Since the days of Abraham, Sarah, Rebecca, Jacob, Joseph, Judah and Tamar, the Jewish People have been blessed with hundreds of great leaders. Some of their names would be recognized by more than half of the entire world’s population.
Yet most of them, especially the most famous, had very flawed personalities. They were not inspired by God because they were already fully realized, perfectly ideal, god-like individuals; but because like all of us, they had the potential to be much greater than they thought they could be.
Moses, the greatest Hebrew prophet of all, thought he could not be a spokesperson for God because he had a serious speech impediment. David was an adulterer. Solomon was both wise and foolish.
Rabbi Akiba supported Bar Kochba’s disastrous revolt against the Romans because Akiba believed Bar Kochba was a Messianic figure. Rabbi Elijah, the Vilna Gaon, opposed and persecuted the Hassidim of the Baal Shem Tov because they challenged the rabbinic scholar class he led.
A century later most Hassidic leaders strongly opposed Theodore Herzl’s Zionist movement as well as the Reform, Conservative, and even Modern Orthodox movements. Nevertheless, these leaders did much that they and later generations could be proud of.
The first leaders of the Jewish People were people like Abraham, Sarah, Rebecca, Jacob and Joseph; dedicated individuals who believed that they could bring blessings to their descendants and to other people’s descendants throughout the world.
Then came two to three dozen prophets, starting with Moses and his sister Miriam (Exodus 15:20) who composed the melody for the song at the Reed Sea (Exodus 15: 20-21) and was inspired to write down the oral narratives found today in Genesis 12 to Exodus 2).
During this same period there were dozens of machers, judges and kings. Some like Deborah, Gideon, Hezekiah and Josiah were good; and others were like Samson, who used his strength foolishly, and Solomon’s son Rehoboam, whose greedy tax policy led to a division of the 12 tribes into two states.
There were also thousands of priests and scribes. Some were priests like Asaph, who contributed psalms (75-83), and some were scribes like the mother of Lemuel who added to the proverbs of Solomon (Proverbs 31).
Yet Amaziah the high priest opposed the prophet Amos (Amos 7:10-17) and the High Priest Jeshua supported pushing away many people who lived in the land of Israel, and, while they were not Judeans or Benjaminites, wanted to help rebuild the Temple in Jerusalem (Ezra 4:3).
At the beginning of rabbinic leadership Hillel’s disciples differed from Shammai’s disciples over more than 300 issues of Jewish law. The Talmud states that while both groups taught the words of the living God; the law should be according to Hillel’s disciples because they were like the gentle and flexible Hillel, and not like the strict and ridged Shammai. (Shabbat 31a).

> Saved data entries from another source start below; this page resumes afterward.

(* ===== verification/YfsClient.v ===== *)
(** * The file system operations of yfs_client.cc

    The operations are written against two interfaces, the stubs of
    extent_client and of the lock client, as operations over an abstract
    world; [Backend] states what the services promise, and the world made
    of an extent server and a lock table discharges it. *)

From Stdlib Require Import ZArith Lia Strings.Byte.
From stdpp Require Import base list gmap sets.
From S2P Require Import Prelude Marshall Extent LockServer Directory.

#[local] Open Scope Z_scope.
#[local] Set Warnings "-clear-no-such-hyp".

Abbreviation attr := extent_protocol.attr.

(** ** Interfaces *)

(** extent_client: each operation is one RPC; a reference parameter is
    returned. *)
Class ExtentClient (W : Type) := {
  ec_get : Z -> W -> Z * bytes * W;
  ec_put : Z -> bytes -> W -> Z * W;
  ec_getattr : Z -> W -> Z * attr * W;
  ec_remove : Z -> W -> Z * W;
  ec_getbuf : Z -> Z -> Z -> W -> Z * bytes * W;
  ec_putbuf : Z -> Z -> bytes -> W -> Z * W
}.

Class LockClient (W : Type) := {
  lc_acquire : Z -> W -> Z * W;
  lc_release : Z -> W -> Z * W
}.

(** What the two services promise, in terms of the stored files, the locks
    this client holds and a condition on the world that lasts. *)
Class Backend (W : Type) `{!StringLimit, !ExtentClient W, !LockClient W} := {
  files : W -> gmap Z bytes;
  held : W -> gset Z;
  good : W -> Prop;
  short_files : forall w k b, good w -> files w !! k = Some b -> lenZ b <= max_size;
  acquire_law : forall w lid, good w -> lid ∉ held w ->
    exists w', lc_acquire lid w = (lock_protocol.OK, w') /\
      good w' /\ files w' = files w /\ held w' = {[ lid ]} ∪ held w;
  release_law : forall w lid, good w -> lid ∈ held w ->
    exists r w', lc_release lid w = (r, w') /\
      good w' /\ files w' = files w /\ held w' = held w ∖ {[ lid ]};
  get_law : forall w id, good w ->
    exists s b w', ec_get id w = (s, b, w') /\ good w' /\ held w' = held w /\
      extent_server.spec (extent_server.Get id 0) (files w) = (s, extent_server.OData b, files w');
  put_law : forall w id b, good w -> lenZ b <= max_size ->
    exists s w', ec_put id b w = (s, w') /\ good w' /\ held w' = held w /\
      extent_server.spec (extent_server.Put id b 0) (files w) = (s, extent_server.ODone, files w');
  getattr_law : forall w id, good w ->
    exists s a w', ec_getattr id w = (s, a, w') /\ good w' /\ held w' = held w /\
      extent_server.spec (extent_server.Getattr id) (files w) =
        (s, extent_server.OSize (extent_protocol.size a), files w');
  remove_law : forall w id, good w ->
    exists s w', ec_remove id w = (s, w') /\ good w' /\ held w' = held w /\
      extent_server.spec (extent_server.Remove id) (files w) = (s, extent_server.ODone, files w');
  getbuf_law : forall w id n off, good w -> is_u32 n -> is_u32 off ->
    exists s b w', ec_getbuf id n off w = (s, b, w') /\ good w' /\ held w' = held w /\
      extent_server.spec (extent_server.Getbuf id n off 0) (files w) = (s, extent_server.OData b, files w');
  putbuf_law : forall w id off b, good w -> is_u32 off -> off + lenZ b <= max_size ->
    exists s w', ec_putbuf id off b w = (s, w') /\ good w' /\ held w' = held w /\
      extent_server.spec (extent_server.Putbuf id off b 0) (files w) = (s, extent_server.ODone, files w')
}.

(** ** A world that keeps the promises: one extent server reached without
    failures, its clock, and the locks of this client. *)
Module world.

Record world := World { table : gmap Z extent_server.store; clock : Z; locks : gset Z }.

Section world.
Context `{!StringLimit}.

(** Run a handler; a server that ended its process answers no call, which
    the stub reports as rpc_const::timeout_failure. *)
Definition call {A} (dflt : A) (w : world) (r : extent_server.request)
    (f : extent_server.payload -> A) : Z * A * world :=
  match extent_server.serve r (table w) with
  | Ret (s, p, t) => (s, f p, World t (clock w + 1) (locks w))
  | Crash _ => (-1, dflt, w)
  end.

Definition data (p : extent_server.payload) : bytes :=
  match p with extent_server.PData b => b | _ => [] end.
Definition attrs (p : extent_server.payload) : attr :=
  match p with extent_server.PAttr a => a | _ => extent_protocol.Attr 0 0 0 0 end.

Definition status_of {A} (x : Z * A * world) : Z * world := (x.1.1, x.2).

#[export] Instance world_extent : ExtentClient world := {|
  ec_get id w := call [] w (extent_server.Get id (clock w)) data;
  ec_put id b w := status_of (call tt w (extent_server.Put id b (clock w)) (fun _ => tt));
  ec_getattr id w := call (extent_protocol.Attr 0 0 0 0) w (extent_server.Getattr id) attrs;
  ec_remove id w := status_of (call tt w (extent_server.Remove id) (fun _ => tt));
  ec_getbuf id n off w := call [] w (extent_server.Getbuf id n off (clock w)) data;
  ec_putbuf id off b w := status_of (call tt w (extent_server.Putbuf id off b (clock w)) (fun _ => tt))
|}.

#[export] Instance world_locks : LockClient world := {|
  lc_acquire lid w := (lock_protocol.OK, World (table w) (clock w) ({[ lid ]} ∪ locks w));
  lc_release lid w := (if decide (lid ∈ locks w) then lock_protocol.OK else lock_protocol.NOENT,
                       World (table w) (clock w) (locks w ∖ {[ lid ]}))
|}.

Definition world_good (w : world) : Prop := extent_server.table_ok (table w) /\ max_size < 2 ^ 31.

(** One call of the server on a good world, seen through the spec. *)
Lemma call_law {A} (dflt : A) w r f :
  world_good w -> extent_server.request_ok r -> extent_server.is_resize r = false ->
  ~ extent_server.oversize r (table w) ->
  exists s p t, extent_server.serve r (table w) = Ret (s, p, t) /\
    call dflt w r f = (s, f p, World t (clock w + 1) (locks w)) /\
    world_good (World t (clock w + 1) (locks w)) /\
    extent_server.spec r (extent_server.contents (table w)) =
      (s, extent_server.observe p, extent_server.contents t).
Proof.
  intros [Ht Hm] Hr Hn Ho. destruct (extent_server.serve_total r (table w) Hm Ht Hr) as [_ Hret].
  destruct (Hret Ho) as [[[s p] t] E]. exists s, p, t. unfold call. rewrite E.
  do 2 (split; [done|]). split; [split; [|done]; by eapply extent_server.serve_table_ok|].
  by apply extent_server.serve_spec.
Qed.

#[export] Program Instance world_backend : Backend world := {|
  files w := extent_server.contents (table w);
  held w := locks w;
  good w := world_good w
|}.
Next Obligation.
  intros w k b [Ht _] Hk. rewrite extent_server.lookup_contents in Hk.
  destruct (table w !! k) as [r|] eqn:E; [|done]. injection Hk as <-. by destruct (Ht _ _ E).
Qed.
Next Obligation. intros w lid Hg Hl. cbn. eexists. done. Qed.
Next Obligation. intros w lid Hg Hl. cbn. eexists _, _. done. Qed.
Next Obligation.
  intros w id Hg. destruct (call_law [] w (extent_server.Get id (clock w)) data) as (s & p & t & E & Ec & Hg' & Hs); try done; try (cbn; tauto).
  eexists _, _, _. split; [exact Ec|]. split; [done|]. split; [done|]. cbn in E.
  destruct (extent_server.get id [] (clock w) (table w)) as [[? ?] ?]. injection E as <- <- <-. exact Hs.
Qed.
Next Obligation.
  intros w id b Hg Hb. destruct (call_law tt w (extent_server.Put id b (clock w)) (fun _ => tt))
    as (s & p & t & E & Ec & Hg' & Hs); try done; try (cbn; tauto).
  eexists _, _. cbn [ec_put world_extent]. unfold status_of. rewrite Ec. split; [done|]. split; [done|]. split; [done|].
  cbn in E. injection E as <- <- <-. exact Hs.
Qed.
Next Obligation.
  intros w id Hg. destruct (call_law (extent_protocol.Attr 0 0 0 0) w (extent_server.Getattr id) attrs)
    as (s & p & t & E & Ec & Hg' & Hs); try done; try (cbn; tauto).
  eexists _, _, _. split; [exact Ec|]. split; [done|]. split; [done|]. cbn in E.
  destruct (extent_server.getattr id (table w)) as [? ?]. injection E as <- <- <-. exact Hs.
Qed.
Next Obligation.
  intros w id Hg. destruct (call_law tt w (extent_server.Remove id) (fun _ => tt))
    as (s & p & t & E & Ec & Hg' & Hs); try done; try (cbn; tauto).
  eexists _, _. cbn [ec_remove world_extent]. unfold status_of. rewrite Ec. split; [done|]. split; [done|]. split; [done|].
  cbn in E. destruct (extent_server.remove id (table w)) as [? ?]. injection E as <- <- <-. exact Hs.
Qed.
Next Obligation.
  intros w id n off Hg Hn Ho. destruct (call_law [] w (extent_server.Getbuf id n off (clock w)) data)
    as (s & p & t & E & Ec & Hg' & Hs); try done; try (cbn; tauto).
  eexists _, _, _. split; [exact Ec|]. split; [done|]. split; [done|]. cbn in E.
  destruct (extent_server.getbuf id n off [] (clock w) (table w)) as [[[? ?] ?]|]; [|done]. cbn in E.
  injection E as <- <- <-. exact Hs.
Qed.
Next Obligation.
  intros w id off b Hg Ho Hb. destruct (call_law tt w (extent_server.Putbuf id off b (clock w)) (fun _ => tt))
    as (s & p & t & E & Ec & Hg' & Hs); try done; try (cbn; tauto).
  - split; [done|]. unfold is_u32 in Ho. lia.
  - cbn. intros [_ ?]. lia.
  - eexists _, _. cbn [ec_putbuf world_extent]. unfold status_of. rewrite Ec. split; [done|]. split; [done|]. split; [done|].
    cbn in E. destruct (extent_server.putbuf id off b (clock w) (table w)) as [[? ?]|]; [|done]. cbn in E.
    injection E as <- <- <-. exact Hs.
Qed.

End world.
End world.

Module yfs_client.

(** enum xxstatus *)
Definition OK : Z := 0.
Definition RPCERR : Z := 1.
Definition NOENT : Z := 2.
Definition IOERR : Z := 3.
Definition EXIST : Z := 4.

Record fileinfo := Fileinfo { f_size : Z; f_atime : Z; f_mtime : Z; f_ctime : Z }.
Record dirinfo := Dirinfo { d_atime : Z; d_mtime : Z; d_ctime : Z }.
Record dirent := Dirent { name : bytes; inum : Z }.

Definition stat2yfs (yfs ext loc : Z) : Z :=
  if negb (loc =? lock_protocol.OK) then
    if loc =? lock_protocol.RETRY then IOERR else loc - 1
  else if negb (ext =? extent_protocol.OK) then ext
  else yfs.

Definition isfile (inum : Z) : bool := negb (Z.land inum 0x80000000 =? 0).
Definition isdir (inum : Z) : bool := negb (isfile inum).

(** new_inum; [rs] are the values random() returns, [None] when the loop
    has used them up. *)
Fixpoint new_inum (rs : list Z) (parent : Z) (isfile : bool) : option Z :=
  match rs with
  | [] => None
  | r :: rs =>
      let new_inum' := if isfile then Z.lor r 0x80000000 else Z.land r 0x7fffffff in
      if (new_inum' =? parent) || (new_inum' <=? 1) then new_inum rs parent isfile else Some new_inum'
  end.

Section operations.
Context {W : Type} `{!StringLimit, !ExtentClient W, !LockClient W}.

Definition getfile (inum : Z) (fin : fileinfo) (w : W) : Z * fileinfo * W :=
  let '(l, w) := lc_acquire inum w in
  if l =? lock_protocol.OK then
    let '(e, a, w) := ec_getattr inum w in
    if negb (e =? extent_protocol.OK) then
      let '(_, w) := lc_release inum w in (IOERR, fin, w)
    else
      let fin := Fileinfo (extent_protocol.size a) (extent_protocol.atime a)
                   (extent_protocol.mtime a) (extent_protocol.ctime a) in
      let '(_, w) := lc_release inum w in (OK, fin, w)
  else (IOERR, fin, w).

Definition getdir (inum : Z) (din : dirinfo) (w : W) : Z * dirinfo * W :=
  let '(l, w) := lc_acquire inum w in
  if l =? lock_protocol.OK then
    let '(e, a, w) := ec_getattr inum w in
    if negb (e =? extent_protocol.OK) then
      let '(_, w) := lc_release inum w in (IOERR, din, w)
    else
      let din := Dirinfo (extent_protocol.atime a) (extent_protocol.mtime a) (extent_protocol.ctime a) in
      let '(_, w) := lc_release inum w in (OK, din, w)
  else (IOERR, din, w).

(** dir_add_entry: status, entry_inum and the new world; [None] when
    new_inum has not found a number among [rs]. *)
Definition dir_add_entry (parent : Z) (name : bytes) (entry_inum : Z) (isfile : bool) (rs : list Z) (w : W)
  : option (Z * Z * W) :=
  let '(loc_r, w) := lc_acquire parent w in
  if loc_r =? lock_protocol.OK then
    let '(ext_r, buf, w) := ec_get parent w in
    '(yfs_r, entry_inum, w) ←
      (if ext_r =? extent_protocol.OK then
         let '(ifexist, tmpinum, _) := dir_find buf name 0 in
         if negb ifexist then
           tmpinum ← new_inum rs parent isfile;
           let buf := buf ++ entry_line name tmpinum ++ [nl] in
           let '(_, w) := ec_put tmpinum [] w in
           let '(_, w) := ec_put parent buf w in
           Some (OK, tmpinum, w)
         else Some (EXIST, tmpinum, w)
       else Some (OK, entry_inum, w));
    let '(_, w) := lc_release parent w in
    Some (stat2yfs yfs_r ext_r loc_r, entry_inum, w)
  else Some (stat2yfs OK extent_protocol.IOERR loc_r, entry_inum, w).

Definition create (parent : Z) (name : bytes) (new_inum : Z) (rs : list Z) (w : W) : option (Z * Z * W) :=
  dir_add_entry parent name new_inum true rs w.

But in the centuries after the destruction of the Temple in 70 CE the majority of rabbis shifted from more liberal reform like thinking to stricter less permissive thinking. In the centuries after the sixth century close of the Talmud, reform like thinking became rarer and rarer.
The increasing oppression of Jews in Europe following the First Crusade and the ensuing codification or Jewish law, created an Orthodox rabbinic community that stressed the details of Jewish life more than its joys.
This situation was first challenged by the Hassidim in Poland in the mid to late18th century, and then again, in a very different way by the Reformers in Germany in the 19th century, and then again in an even more different way by the Zionists in the 20th century.
Most Jews in the past have benefited from our great and flawed leaders, and the same is mostly true today. We have rarely covered up the flaws of out great leaders in the past; and we must continue to do so now. This is what makes our great prophetic heritage so miraculous and sadly so unique.